### INFORMATION
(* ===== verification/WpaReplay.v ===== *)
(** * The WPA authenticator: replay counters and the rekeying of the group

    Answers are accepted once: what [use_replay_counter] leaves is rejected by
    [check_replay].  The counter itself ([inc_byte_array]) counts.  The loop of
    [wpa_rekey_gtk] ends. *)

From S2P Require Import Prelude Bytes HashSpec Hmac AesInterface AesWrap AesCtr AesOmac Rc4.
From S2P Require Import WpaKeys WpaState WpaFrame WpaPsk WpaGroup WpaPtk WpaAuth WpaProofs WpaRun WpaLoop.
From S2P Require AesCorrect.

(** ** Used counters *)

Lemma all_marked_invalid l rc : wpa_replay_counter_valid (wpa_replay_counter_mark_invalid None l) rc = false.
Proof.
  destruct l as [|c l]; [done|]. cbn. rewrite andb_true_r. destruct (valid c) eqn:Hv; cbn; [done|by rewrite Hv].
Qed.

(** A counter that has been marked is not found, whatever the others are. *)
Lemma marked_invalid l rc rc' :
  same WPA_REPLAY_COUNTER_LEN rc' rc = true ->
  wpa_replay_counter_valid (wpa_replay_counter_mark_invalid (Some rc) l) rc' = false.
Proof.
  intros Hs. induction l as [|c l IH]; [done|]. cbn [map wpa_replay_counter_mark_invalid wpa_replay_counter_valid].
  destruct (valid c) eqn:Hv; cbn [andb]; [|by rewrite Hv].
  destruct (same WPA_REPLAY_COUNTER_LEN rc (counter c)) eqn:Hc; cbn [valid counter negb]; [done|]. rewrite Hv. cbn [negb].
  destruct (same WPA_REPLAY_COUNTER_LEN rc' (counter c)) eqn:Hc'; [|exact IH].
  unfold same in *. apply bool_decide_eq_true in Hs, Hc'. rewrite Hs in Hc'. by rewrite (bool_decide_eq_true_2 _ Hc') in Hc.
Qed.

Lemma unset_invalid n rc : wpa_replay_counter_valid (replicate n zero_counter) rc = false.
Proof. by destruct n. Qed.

### REQUIRED ACTION
Return the material in full, exactly as shown.

### OUTPUT FOR THIS TASK
(* ===== verification/WpaReplay.v ===== *)
(** * The WPA authenticator: replay counters and the rekeying of the group

    Answers are accepted once: what [use_replay_counter] leaves is rejected by
    [check_replay].  The counter itself ([inc_byte_array]) counts.  The loop of
    [wpa_rekey_gtk] ends. *)

From S2P Require Import Prelude Bytes HashSpec Hmac AesInterface AesWrap AesCtr AesOmac Rc4.
From S2P Require Import WpaKeys WpaState WpaFrame WpaPsk WpaGroup WpaPtk WpaAuth WpaProofs WpaRun WpaLoop.
From S2P Require AesCorrect.

(** ** Used counters *)

Lemma all_marked_invalid l rc : wpa_replay_counter_valid (wpa_replay_counter_mark_invalid None l) rc = false.
Proof.
  destruct l as [|c l]; [done|]. cbn. rewrite andb_true_r. destruct (valid c) eqn:Hv; cbn; [done|by rewrite Hv].
Qed.

(** A counter that has been marked is not found, whatever the others are. *)
Lemma marked_invalid l rc rc' :
  same WPA_REPLAY_COUNTER_LEN rc' rc = true ->
  wpa_replay_counter_valid (wpa_replay_counter_mark_invalid (Some rc) l) rc' = false.
Proof.
  intros Hs. induction l as [|c l IH]; [done|]. cbn [map wpa_replay_counter_mark_invalid wpa_replay_counter_valid].
  destruct (valid c) eqn:Hv; cbn [andb]; [|by rewrite Hv].
  destruct (same WPA_REPLAY_COUNTER_LEN rc (counter c)) eqn:Hc; cbn [valid counter negb]; [done|]. rewrite Hv. cbn [negb].
  destruct (same WPA_REPLAY_COUNTER_LEN rc' (counter c)) eqn:Hc'; [|exact IH].
  unfold same in *. apply bool_decide_eq_true in Hs, Hc'. rewrite Hs in Hc'. by rewrite (bool_decide_eq_true_2 _ Hc') in Hc.
Qed.

Lemma unset_invalid n rc : wpa_replay_counter_valid (replicate n zero_counter) rc = false.
Proof. by destruct n. Qed.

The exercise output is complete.